Task description:
Reproduce each line from the records that holds "built".

── Exercise materials

(** * Filmzimmer: the two-tier TTL cache of the TMDB client

    A shallow embedding of the cache layer of the TMDB API client
    (sections 2 to 4 of the client module: createCacheKey, isCacheValid,
    the memory tier, the localStorage tier, getFromCache, setInCache,
    clearAllCache, fetchFromApi and fetchWithCache), followed by the
    properties of the cache specification.

    JavaScript values are a tree type with integers for numbers (the
    numbers of this module are millisecond counts, HTTP statuses and TMDB
    ids).  Module state (the memory Map, localStorage, the timer queue of
    setTimeout, the clock read by Date.now) is threaded explicitly through
    a state-and-exception monad.  The browser built-ins the module calls
    (JSON.parse, JSON.stringify, numeric coercion, the quota decision of
    localStorage.setItem, URL serialisation) are the fields of a [Runtime]
    class; every theorem holds for every runtime. *)

From Stdlib Require Import Ascii String ZArith Lia.
From stdpp Require Import gmap strings list fin_maps pretty.

Local Open Scope Z_scope.
Set Warnings "-register-all".

(** ** JavaScript values *)

Inductive JsValue : Type :=
  | VUndefined
  | VNull
  | VBool (b : bool)
  | VNum (n : Z)
  | VStr (s : string)
  | VArr (items : list JsValue)
  | VObj (fields : list (string * JsValue)).

(** ToBoolean.  There is no NaN in the model, so 0 is the only falsy number. *)
Definition truthy (v : JsValue) : bool :=
  match v with
  | VUndefined | VNull => false
  | VBool b => b
  | VNum n => negb (n =? 0)
  | VStr s => negb (String.eqb s "")
  | VArr _ | VObj _ => true
  end.

(** [v !== null] *)
Definition not_null (v : JsValue) : bool :=
  match v with VNull => false | _ => true end.

Definition nullish (v : JsValue) : bool :=
  match v with VUndefined | VNull => true | _ => false end.

Fixpoint own_property (p : string) (fields : list (string * JsValue)) : JsValue :=
  match fields with
  | [] => VUndefined
  | (k, v) :: rest => if String.eqb k p then v else own_property p rest
  end.

(** The value of [v.p] when [v] is neither null nor undefined.  Only the
    names data, timestamp, ttl, status_message and language are read by the
    module, and none of them is a built-in property of a string, a number,
    a boolean or an array. *)
Definition prop (v : JsValue) (p : string) : JsValue :=
  match v with
  | VObj fields => own_property p fields
  | _ => VUndefined
  end.

Fixpoint join (sep : string) (l : list string) : string :=
  match l with
  | [] => ""
  | [s] => s
  | s :: rest => s +:+ sep +:+ join sep rest
  end.

(** ToString, as applied by template literals and Array.prototype.join. *)
Fixpoint to_string (v : JsValue) : string :=
  match v with
  | VUndefined => "undefined"
  | VNull => "null"
  | VBool true => "true"
  | VBool false => "false"
  | VNum n => pretty n
  | VStr s => s
  | VArr items =>
      join "," (map (fun x => if nullish x then "" else to_string x) items)
  | VObj _ => "[object Object]"
  end.

(** ** Exceptions, events and the module state *)

Inductive Exn : Type :=
  | TypeError (message : string)
  | SyntaxError
  | QuotaExceededError
  | NetworkError (reason : string)
  | Error (message : string).

Inductive Completion (A : Type) : Type :=
  | Normal (a : A)
  | Throw (e : Exn).
Arguments Normal {A} a.
Arguments Throw {A} e.

(** What the module does to the outside world, in order. *)
Inductive Event : Type :=
  | EGetItem (k : string)
  | ESetItem (k v : string)
  | ERemoveItem (k : string)
  | EWarn (about : string)
  | EFetch (url : string).

(** A callback queued by [setTimeout(..., 0)] in setInLocalStorage. *)
Record PendingWrite : Type := mkPending {
  pw_key : string;
  pw_data : JsValue;
  pw_ttl : JsValue
}.

Record World : Type := mkWorld {
  now : Z;                                (* Date.now() *)
  apiKey : string;
  memoryCache : gmap string JsValue;      (* const memoryCache = new Map() *)
  localStorage : gmap string string;
  timers : list PendingWrite;
  trace : list Event
}.

Definition with_memory (m : gmap string JsValue) (w : World) : World :=
  mkWorld (now w) (apiKey w) m (localStorage w) (timers w) (trace w).
Definition with_storage (s : gmap string string) (w : World) : World :=
  mkWorld (now w) (apiKey w) (memoryCache w) s (timers w) (trace w).
Definition with_timers (t : list PendingWrite) (w : World) : World :=
  mkWorld (now w) (apiKey w) (memoryCache w) (localStorage w) t (trace w).
Definition with_now (t : Z) (w : World) : World :=
  mkWorld t (apiKey w) (memoryCache w) (localStorage w) (timers w) (trace w).
Definition log (e : Event) (w : World) : World :=
  mkWorld (now w) (apiKey w) (memoryCache w) (localStorage w) (timers w)
          (trace w ++ [e]).

(** ** The browser built-ins *)

Class Runtime : Type := {
  (** JSON.parse; [None] is a thrown SyntaxError. *)
  JSON_parse : string -> option JsValue;
  JSON_stringify : JsValue -> string;
  (** ToNumber; [None] is NaN. *)
  ToNumber : JsValue -> option Z;
  ToNumber_num : forall n, ToNumber (VNum n) = Some n;
  (** Whether localStorage.setItem accepts the write (no QuotaExceededError). *)
  setItem_allowed : gmap string string -> string -> string -> bool;
  (** [new URL(base).toString()] after the listed searchParams.set calls. *)
  URL_toString : string -> list (string * string) -> string
}.

(** ** The state-and-exception monad *)

Definition M (A : Type) : Type := World -> Completion A * World.

Definition ret {A} (a : A) : M A := fun w => (Normal a, w).
Definition throw {A} (e : Exn) : M A := fun w => (Throw e, w).
Definition bind {A B} (m : M A) (k : A -> M B) : M B :=
  fun w =>
    match m w with
    | (Normal a, w') => k a w'
    | (Throw e, w') => (Throw e, w')
    end.
(** try { m } catch (error) { handler error }: the effects of [m] up to the
    throw are kept. *)
Definition try_catch {A} (m : M A) (handler : Exn -> M A) : M A :=
  fun w =>
    match m w with
    | (Normal a, w') => (Normal a, w')
    | (Throw e, w') => handler e w'
    end.

Notation "'let*' x := m 'in' k" := (bind m (fun x => k))
  (at level 10, x name, m at level 100, k at level 200).
Notation "m >> k" := (bind m (fun _ => k))
  (at level 61, left associativity).

Definition when (b : bool) (m : M unit) : M unit := if b then m else ret tt.

Definition result {A} (r : Completion A * World) : Completion A := fst r.
Definition after {A} (r : Completion A * World) : World := snd r.

(** ** Primitive effects *)

Definition Date_now : M Z := fun w => (Normal (now w), w).

(** memoryCache.get(key): undefined when the key is missing. *)
Definition memoryCache_get (key : string) : M JsValue :=
  fun w => (Normal (default VUndefined (memoryCache w !! key)), w).
Definition memoryCache_set (key : string) (entry : JsValue) : M unit :=
  fun w => (Normal tt, with_memory (<[key := entry]> (memoryCache w)) w).
Definition memoryCache_delete (key : string) : M unit :=
  fun w => (Normal tt, with_memory (delete key (memoryCache w)) w).
Definition memoryCache_clear : M unit :=
  fun w => (Normal tt, with_memory ∅ w).

(** localStorage.getItem(k): null ([None]) when the key is missing. *)
Definition localStorage_getItem (k : string) : M (option string) :=
  fun w => (Normal (localStorage w !! k), log (EGetItem k) w).
Definition localStorage_removeItem (k : string) : M unit :=
  fun w => (Normal tt, log (ERemoveItem k) (with_storage (delete k (localStorage w)) w)).
Definition localStorage_length : M nat :=
  fun w => (Normal (length (map_to_list (localStorage w))), w).
(** localStorage.key(i): the keys in the store's enumeration order. *)
Definition localStorage_key (i : nat) : M (option string) :=
  fun w => (Normal ((map_to_list (localStorage w)).*1 !! i), w).
Definition console_warn (about : string) : M unit :=
  fun w => (Normal tt, log (EWarn about) w).
Definition setTimeout (p : PendingWrite) : M unit :=
  fun w => (Normal tt, with_timers (timers w ++ [p]) w).

Section Client.
Context `{RT : Runtime}.

Definition localStorage_setItem (k v : string) : M unit :=
  fun w =>
    if setItem_allowed (localStorage w) k v
    then (Normal tt, log (ESetItem k v) (with_storage (<[k := v]> (localStorage w)) w))
    else (Throw QuotaExceededError, log (ESetItem k v) w).

Definition JSON_parse_or_throw (raw : string) : M JsValue :=
  match JSON_parse raw with
  | Some v => ret v
  | None => throw SyntaxError
  end.

(** [v.p]: a TypeError on null and undefined. *)
Definition get_prop (v : JsValue) (p : string) : M JsValue :=
  if nullish v
  then throw (TypeError ("Cannot read properties of " +:+ to_string v))
  else ret (prop v p).

(** [a - b] and [x < b] on numbers; NaN compares false. *)
Definition js_sub (a b : JsValue) : option Z :=
  match ToNumber a, ToNumber b with
  | Some x, Some y => Some (x - y)
  | _, _ => None
  end.
Definition js_lt (x : option Z) (b : JsValue) : bool :=
  match x, ToNumber b with
  | Some x, Some y => bool_decide (x < y)
  | _, _ => false
  end.

(** ** Section 1: configuration *)

Definition BASE_URL : string := "https://api.themoviedb.org/3".
Definition DEFAULT_LANGUAGE : string := "en-US".
Definition STORAGE_PREFIX : string := "filmzimmer:tmdb:".

(** ** Section 3: cache utilities *)

(** [(...parts) => parts.filter(Boolean).join(':')] *)
Definition createCacheKey (parts : list JsValue) : string :=
  join ":" (map to_string (List.filter truthy parts)).

(** The object literal [{ data, timestamp, ttl }]. *)
Definition mkEntry (data : JsValue) (timestamp : Z) (ttl : JsValue) : JsValue :=
  VObj [("data", data); ("timestamp", VNum timestamp); ("ttl", ttl)].

Definition isCacheValid (entry : JsValue) : M bool :=
  if negb (truthy entry) then ret false else
  let* timestamp := get_prop entry "timestamp" in
  if negb (truthy timestamp) then ret false else
  let* ttl := get_prop entry "ttl" in
  if negb (truthy ttl) then ret false else
  let* t := Date_now in
  ret (js_lt (js_sub (VNum t) timestamp) ttl).

Definition getFromMemoryCache (key : string) : M JsValue :=
  let* entry := memoryCache_get key in
  let* valid := (if truthy entry then isCacheValid entry else ret false) in
  if valid then get_prop entry "data"
  else
    when (truthy entry) (memoryCache_delete key) >>
    ret VNull.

────

Finished task:
    a state-and-exception monad.  The browser built-ins the module calls
    module, and none of them is a built-in property of a string, a number,
(** ** The browser built-ins *)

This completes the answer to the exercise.